_AVAILABLE DATA_
(* ===== verification/Recorder.v ===== *)
(** models/RecorderModel.hpp and models/detail/RecorderModel.hxx: a module that
    writes every element it receives to a file. *)
From S2P Require Import Prelude BufferCopy FileIO.

(** appmodel's settings, as [init] reads them. *)
Record recorder_settings := mkRecorderSettings {
  get_output_file : string;
  get_streaming_buffer_size : Z;
  get_compression_algorithm : string;
  get_use_o_direct : bool }.

(** What the work thread gets from its receiver in a turn: an element (its bytes),
    or a timeout. *)
Inductive reception := Received (element : list byte) | TimedOut.

Definition elements (rs : list reception) : list (list byte) :=
  omap (fun r => match r with Received e => Some e | TimedOut => None end) rs.

Section recorder.
Context {F S : Type} `{PF : Posix F} `{OS : OutputStream S}.

(** [sizeof_element] is the size of the ReadoutType. *)
Context (sizeof_element : Z).

Record recorder_model := mkRecorderModel {
  m_data_receiver : option string;
  m_output_file : string;
  m_stream_buffer_size : Z;
  m_compression : string;
  m_o_direct : bool;
  m_writer : writer S;
  m_run_marker : bool;
  m_bytes_processed : Z;
  m_packets_processed : Z }.

(** A new recorder; [fd] is what its writer's uninitialised descriptor holds. *)
Definition new_recorder (fd : Z) : recorder_model :=
  mkRecorderModel None EmptyString 0 EmptyString false (new_writer fd) false 0 0.

Definition with_writer (w : writer S) (r : recorder_model) : recorder_model :=
  mkRecorderModel (m_data_receiver r) (m_output_file r) (m_stream_buffer_size r) (m_compression r)
    (m_o_direct r) w (m_run_marker r) (m_bytes_processed r) (m_packets_processed r).

(** The receivers of [init]: the last one is kept; [found] says which the
    IOManager has. *)
Fixpoint receivers (found : string -> bool) (inputs : list string) (receiver : option string)
    : outcome (option string) :=
  match inputs with
  | [] => Ret receiver
  | uid :: inputs =>
      if found uid then receivers found inputs (Some uid)
      else Throw (IssueExn (ResourceQueueError "raw_recording" "RecorderModel"))
  end.

Definition init (found : string -> bool) (inputs : list string) (cfg : recorder_settings)
    (r : recorder_model) : outcome recorder_model :=
  receiver ← receivers found inputs (m_data_receiver r);
  Ret (mkRecorderModel receiver (get_output_file cfg) (get_streaming_buffer_size cfg)
         (get_compression_algorithm cfg) (get_use_o_direct cfg) (m_writer r) (m_run_marker r)
         (m_bytes_processed r) (m_packets_processed r)).

(** [do_conf], with what it throws. *)
Definition do_conf (r : recorder_model) (f : F) : recorder_model * F * option issue :=
  let '(_, f) := fs_remove (m_output_file r) f in
  let '(w, f, e) := open (m_output_file r) (m_stream_buffer_size r) (m_compression r) (m_o_direct r)
                      (m_writer r) f in
  (with_writer w r, f, e).

Definition do_scrap (r : recorder_model) (f : F) : recorder_model * F :=
  let '(w, f) := close (m_writer r) f in (with_writer w r, f).

Definition do_start (r : recorder_model) : recorder_model :=
  mkRecorderModel (m_data_receiver r) (m_output_file r) (m_stream_buffer_size r) (m_compression r)
    (m_o_direct r) (m_writer r) true 0 0.

Definition do_stop (r : recorder_model) : recorder_model :=
  mkRecorderModel (m_data_receiver r) (m_output_file r) (m_stream_buffer_size r) (m_compression r)
    (m_o_direct r) (m_writer r) false (m_bytes_processed r) (m_packets_processed r).

Definition count_element (r : recorder_model) : recorder_model :=
  mkRecorderModel (m_data_receiver r) (m_output_file r) (m_stream_buffer_size r) (m_compression r)
    (m_o_direct r) (m_writer r) (m_run_marker r) (i32 (m_bytes_processed r + sizeof_element))
    (i32 (m_packets_processed r + 1)).

(** The [while] loop of [do_work], for the turns the run marker lasts. *)
Fixpoint work_loop (rs : list reception) (r : recorder_model) (f : F) : recorder_model * F * list issue :=
  match rs with
  | [] => (r, f, [])
  | TimedOut :: rs => work_loop rs r f
  | Received element :: rs =>
      let '(ok, w, f) := write element (m_writer r) f in
      let r := with_writer w r in
      if negb ok then (r, f, [CannotWriteToFile (m_output_file r)])
      else work_loop rs (count_element r) f
  end.

Definition do_work (rs : list reception) (r : recorder_model) (f : F) : recorder_model * F * list issue :=
  let '(r, f, l) := work_loop rs r f in
  let '(w, f) := flush (m_writer r) f in
  (with_writer w r, f, l).

(** Bytes and packets since the last call. *)
Definition generate_recorder_opmon_data (r : recorder_model) : (Z * Z) * recorder_model :=
  ((m_packets_processed r, m_bytes_processed r),
   mkRecorderModel (m_data_receiver r) (m_output_file r) (m_stream_buffer_size r) (m_compression r)
     (m_o_direct r) (m_writer r) (m_run_marker r) 0 0).

(** Runs between a configuration and its scrap: start, work, stop, each. *)
Fixpoint recorder_runs (runs : list (list reception)) (r : recorder_model) (f : F)
    : recorder_model * F * list issue :=
  match runs with
  | [] => (r, f, [])
  | rs :: runs =>
      let '(r, f, l1) := do_work rs (do_start r) f in
      let '(r, f, l2) := recorder_runs runs (do_stop r) f in
      (r, f, l1 ++ l2)
  end.
End recorder.
Arguments recorder_model : clear implicits.

(** ** Lemmas *)

Section lemmas.
Context {F S : Type} `{PosixLaws F} `{OutputStreamLaws S}.
Context (block : nat) (Hrel : reliable (F:=F) block) (sizeof_element : Z).
Context (name : string) (a : compression) (n : nat) (old : list byte).

(** The recorder's writer has been given [given]; under [O_DIRECT] it has written
    whole blocks. *)
Definition recording (r : recorder_model S) (f : F) (given emitted : list byte) : Prop :=
  writing (m_writer r) f name a n given emitted old /\ m_use_o_direct (m_writer r) = m_o_direct r.

Definition whole_blocks (r : recorder_model S) (emitted : list byte) : Prop :=
  m_o_direct r = true -> Nat.divide block n /\ Nat.divide block (length emitted).

Lemma work_loop_recording (rs : list reception) r f given emitted :
  recording r f given emitted -> whole_blocks r emitted ->
  exists r' f' emitted', work_loop sizeof_element rs r f = (r', f', [])
    /\ recording r' f' (given ++ concat (elements rs)) emitted' /\ m_o_direct r' = m_o_direct r
    /\ m_packets_processed r' = (if decide (elements rs = []) then m_packets_processed r
                                 else i32 (m_packets_processed r + Z.of_nat (length (elements rs)))).
Proof.
  revert r f given emitted. induction rs as [|[x|] rs IH]; intros r f given emitted [Hw Hd] Hb;
    cbn [work_loop elements omap list_omap concat length].
  - exists r, f, emitted. rewrite app_nil_r. by rewrite decide_True.
  - destruct (write_writing block x (m_writer r) f name a n given emitted old Hrel Hw)
      as (w & f1 & e1 & -> & Hw1 & Hd1 & Hb1); [by rewrite Hd|]. cbn [negb].
    destruct (IH (count_element sizeof_element (with_writer w r)) f1 (given ++ x) e1)
      as (r2 & f2 & e2 & -> & Hr2 & Hd2 & Hp2).
    + split; [done|]. cbn. by rewrite Hd1.
    + intros E. split; [by apply Hb|]. apply Hb1. by rewrite Hd.
    + exists r2, f2, e2. rewrite app_assoc. split; [done|]. split; [done|]. split; [done|].
      rewrite Hp2. cbn [count_element with_writer m_packets_processed]. fold (elements rs).
      rewrite (decide_False (P:=_ :: _ = [])) by done.
      case_decide as E; [by rewrite E|]. rewrite i32_add. f_equal. lia.
  - by destruct (IH r f given emitted) as (r2 & f2 & e2 & -> & Hr2); [done|done|exists r2, f2, e2].
Qed.

Lemma do_work_recording (rs : list reception) r f given emitted :
  recording r f given emitted -> whole_blocks r emitted ->
  exists r' f' emitted', do_work sizeof_element rs r f = (r', f', [])
    /\ recording r' f' (given ++ concat (elements rs)) emitted' /\ m_o_direct r' = m_o_direct r
    /\ (m_packets_processed r = 0 -> m_packets_processed r' = i32 (Z.of_nat (length (elements rs)))).
Proof.
  intros Hr Hb. unfold do_work.
  destruct (work_loop_recording rs r f given emitted Hr Hb) as (r1 & f1 & e1 & -> & [Hw1 Hd1] & Ho1 & Hp1).
  destruct (flush_writing block _ f1 name a n _ e1 old Hrel Hw1) as (w & f2 & e2 & -> & Hw2 & Hd2 & _).
  exists (with_writer w r1), f2, e2. split; [done|]. split; [split; [done|]; cbn; by rewrite Hd2|].
  split; [done|]. intros E. cbn. rewrite Hp1, E. case_decide as En; [by rewrite En|done].
Qed.

(** Under [O_DIRECT] one run is enough to leave the blocks. *)
Lemma recorder_runs_recording (runs : list (list reception)) r f given emitted :
  recording r f given emitted ->
  (m_o_direct r = true -> (length runs <= 1)%nat /\ (runs <> [] -> whole_blocks r emitted)) ->
  exists r' f' emitted', recorder_runs sizeof_element runs r f = (r', f', [])
    /\ recording r' f' (given ++ concat (elements (concat runs))) emitted'
    /\ (forall rs, last runs = Some rs -> m_packets_processed r' = i32 (Z.of_nat (length (elements rs)))).
Proof.
  revert r f given emitted. induction runs as [|rs runs IH]; intros r f given emitted Hr Hb;
    cbn [recorder_runs concat].
  - exists r, f, emitted. by rewrite app_nil_r.
  - destruct (do_work_recording rs (do_start r) f given emitted) as (r1 & f1 & e1 & -> & Hr1 & Ho1 & Hp1).
    { exact Hr. }
    { intros E. cbn in E. destruct (Hb E) as [_ Hb']. by apply Hb'. }
    destruct (IH (do_stop r1) f1 (given ++ concat (elements rs)) e1) as (r2 & f2 & e2 & E2 & Hr2 & Hp2).
    { exact Hr1. }
    { cbn. rewrite Ho1. cbn. intros E. destruct (Hb E) as [Hl _]. cbn in Hl. destruct runs; cbn in *; [|lia].
      split; [lia|done]. }
    rewrite E2. exists r2, f2, e2. split; [done|]. split.
    { unfold elements. rewrite omap_app, concat_app, app_assoc. exact Hr2. }
    intros rs' Hl. destruct runs as [|rs2 runs].
    + injection Hl as <-. cbn [recorder_runs] in E2. injection E2 as <- _. by apply Hp1.
    + by apply Hp2.
Qed.
End lemmas.

(** ** Properties *)

(** C27: a recording can be read back.  Configured on any disk that does not
    fail (whatever an older file of that name holds), the recorder writes every
    element it receives over any number of runs, and after the scrap the file
    holds them all, compressed as asked and nothing else, so that a reader of the
    same algorithm reads back the very elements in order and then stops.  With
    O_DIRECT this needs a buffer of whole blocks, and holds for a single run.
    No warning is given, and the packets of the last run are counted. *)
Theorem recorder_roundtrip {F S I : Type} `{PosixLaws F} `{OutputStreamLaws S} `{!InputStream I}
    `{!InputStreamLaws I} (block n : nat) (a : compression) (sizeof_element : Z)
    (runs : list (list reception)) (r r1 : recorder_model S) (f f1 : F) :
  reliable (F:=F) block -> algorithm (m_compression r) = Some a ->
  m_stream_buffer_size r = Z.of_nat n -> (0 < n)%nat -> 0 < sizeof_element ->
  Forall (fun x => Z.of_nat (length x) = sizeof_element) (elements (concat runs)) ->
  (m_o_direct r = true -> Nat.divide block n /\ (length runs <= 1)%nat) ->
  m_is_open (m_writer r) = false -> m_output_stream (m_writer r) = os_empty ->
  do_conf r f = (r1, f1, None) ->
  exists r2 f2 r3 f3, recorder_runs sizeof_element runs r1 f1 = (r2, f2, [])
    /\ do_scrap r2 f2 = (r3, f3)
    /\ fs_contents f3 (m_output_file r) = Some (encode a (concat (elements (concat runs))))
    /\ (forall rs, last runs = Some rs -> m_packets_processed r2 = i32 (Z.of_nat (length (elements rs))))
    /\ forall buffer_size element, 0 < buffer_size -> Z.of_nat (length element) = sizeof_element ->
       exists rd : reader I,
         open_reader (m_output_file r) buffer_size (m_compression r) new_reader f3 = (rd, None)
         /\ read_all sizeof_element (length (elements (concat runs))) element rd
            = Ret (elements (concat runs)).
Proof.
  intros Hrel Ha Hn Hpos Hs Hel Hdir Hcl Hst Hconf. unfold do_conf in Hconf.
  destruct (fs_remove (m_output_file r) f) as [b f0] eqn:Erm.
  destruct (open _ _ _ _ _ f0) as [[w fw] e] eqn:Eo. injection Hconf as <- <- ->.
  rewrite Hn in Eo. destruct (open_writing _ _ a n _ _ _ _ _ Hcl Hst Ha Hpos Eo) as [Hw Hd].
  pose proof (fs_remove_spec (m_output_file r) f) as Hrm. rewrite Erm in Hrm. cbn in Hrm. rewrite Hrm in Hw.
  destruct (recorder_runs_recording block Hrel sizeof_element (m_output_file r) a n [] runs (with_writer w r) fw
    [] []) as (r2 & f2 & e2 & -> & [Hw2 Hd2] & Hp2).
  { split; [exact Hw|exact Hd]. }
  { intros E. destruct (Hdir E) as [Hb Hl]. split; [done|]. intros _ _. split; [done|]. apply Nat.divide_0_r. }
  destruct (close_writing block _ f2 _ a n _ e2 [] Hrel Hw2) as (w3 & f3 & Ec & _ & _ & Hf3).
  cbn [app] in Hf3. unfold overwrite in Hf3. rewrite take_0, drop_nil, app_nil_r in Hf3. cbn [app] in Hf3.
  exists r2, f2, (with_writer w3 r2), f3. split; [done|]. split; [unfold do_scrap; by rewrite Ec|].
  split; [done|]. split; [done|]. intros buffer_size element Hbuf Helem.
  unfold open_reader. rewrite fs_open_read_spec, Hf3, Ha. eexists. split; [reflexivity|].
  match goal with |- read_all _ _ _ ?rd = _ =>
    refine (read_all_elements sizeof_element _ _ rd Hs eq_refl _ Helem Hel) end. cbn [r_input_stream].
  pose proof (is_push_spec (I:=I) a buffer_size (encode a (concat (elements (concat runs)))) Hbuf) as Hm.
  by rewrite decode_encode in Hm.
Qed.

(** ** The property at work: elements of three bytes, written with zlib *)
Import Sample.

Definition sample_recorder : recorder_model stream :=
  mkRecorderModel (Some "raw") "raw.bin" 4 "zlib" false (new_writer 0) false 0 0.

Definition sample_runs : list (list reception) :=
  [[Received [1; 2; 3]; TimedOut; Received [4; 5; 6]]; [TimedOut; Received [7; 8; 9]]].

Lemma recorder_roundtrip_witness :
  exists r1 f1 r2 f2 r3 f3 rd,
    do_conf sample_recorder (mkDisk {["raw.bin" := [9; 9]]} ∅) = (r1, f1, None)
    /\ recorder_runs 3 sample_runs r1 f1 = (r2, f2, []) /\ do_scrap r2 f2 = (r3, f3)
    /\ fs_contents f3 "raw.bin" = Some [3; 1; 2; 3; 4; 5; 6; 7; 8; 9]
    /\ m_packets_processed r2 = 1
    /\ open_reader "raw.bin" 16 "zlib" (new_reader : reader istream) f3 = (rd, None)
    /\ read_all 3 3 [0; 0; 0] rd = Ret [[1; 2; 3]; [4; 5; 6]; [7; 8; 9]].
Proof.
  destruct (do_conf sample_recorder (mkDisk {["raw.bin" := [9; 9]]} ∅)) as [[r1 f1] e] eqn:Ec.
  assert (He : e = None) by (vm_compute in Ec; congruence). subst e.
  destruct (recorder_roundtrip (I:=istream) 4 4 Zlib 3 sample_runs sample_recorder r1 _ f1 disk_reliable
    eq_refl eq_refl ltac:(lia) ltac:(lia) ltac:(by repeat constructor) ltac:(done) eq_refl eq_refl Ec)
    as (r2 & f2 & r3 & f3 & Er & Es & Hf & Hp & Hread).
  destruct (Hread 16 [0; 0; 0] ltac:(lia) eq_refl) as (rd & Eo & Erd).
  exists r1, f1, r2, f2, r3, f3, rd. split; [done|]. split; [exact Er|]. split; [exact Es|].
  split; [exact Hf|]. split; [exact (Hp _ eq_refl)|]. split; [exact Eo|exact Erd].
Defined.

_EXERCISE_
Type out again, exactly as written, the lines from the beginning of the material through the one containing "(** appmodel's settings, as".

_REPLY TO THE TASK_
(* ===== verification/Recorder.v ===== *)
(** models/RecorderModel.hpp and models/detail/RecorderModel.hxx: a module that
    writes every element it receives to a file. *)
From S2P Require Import Prelude BufferCopy FileIO.

(** appmodel's settings, as [init] reads them. *)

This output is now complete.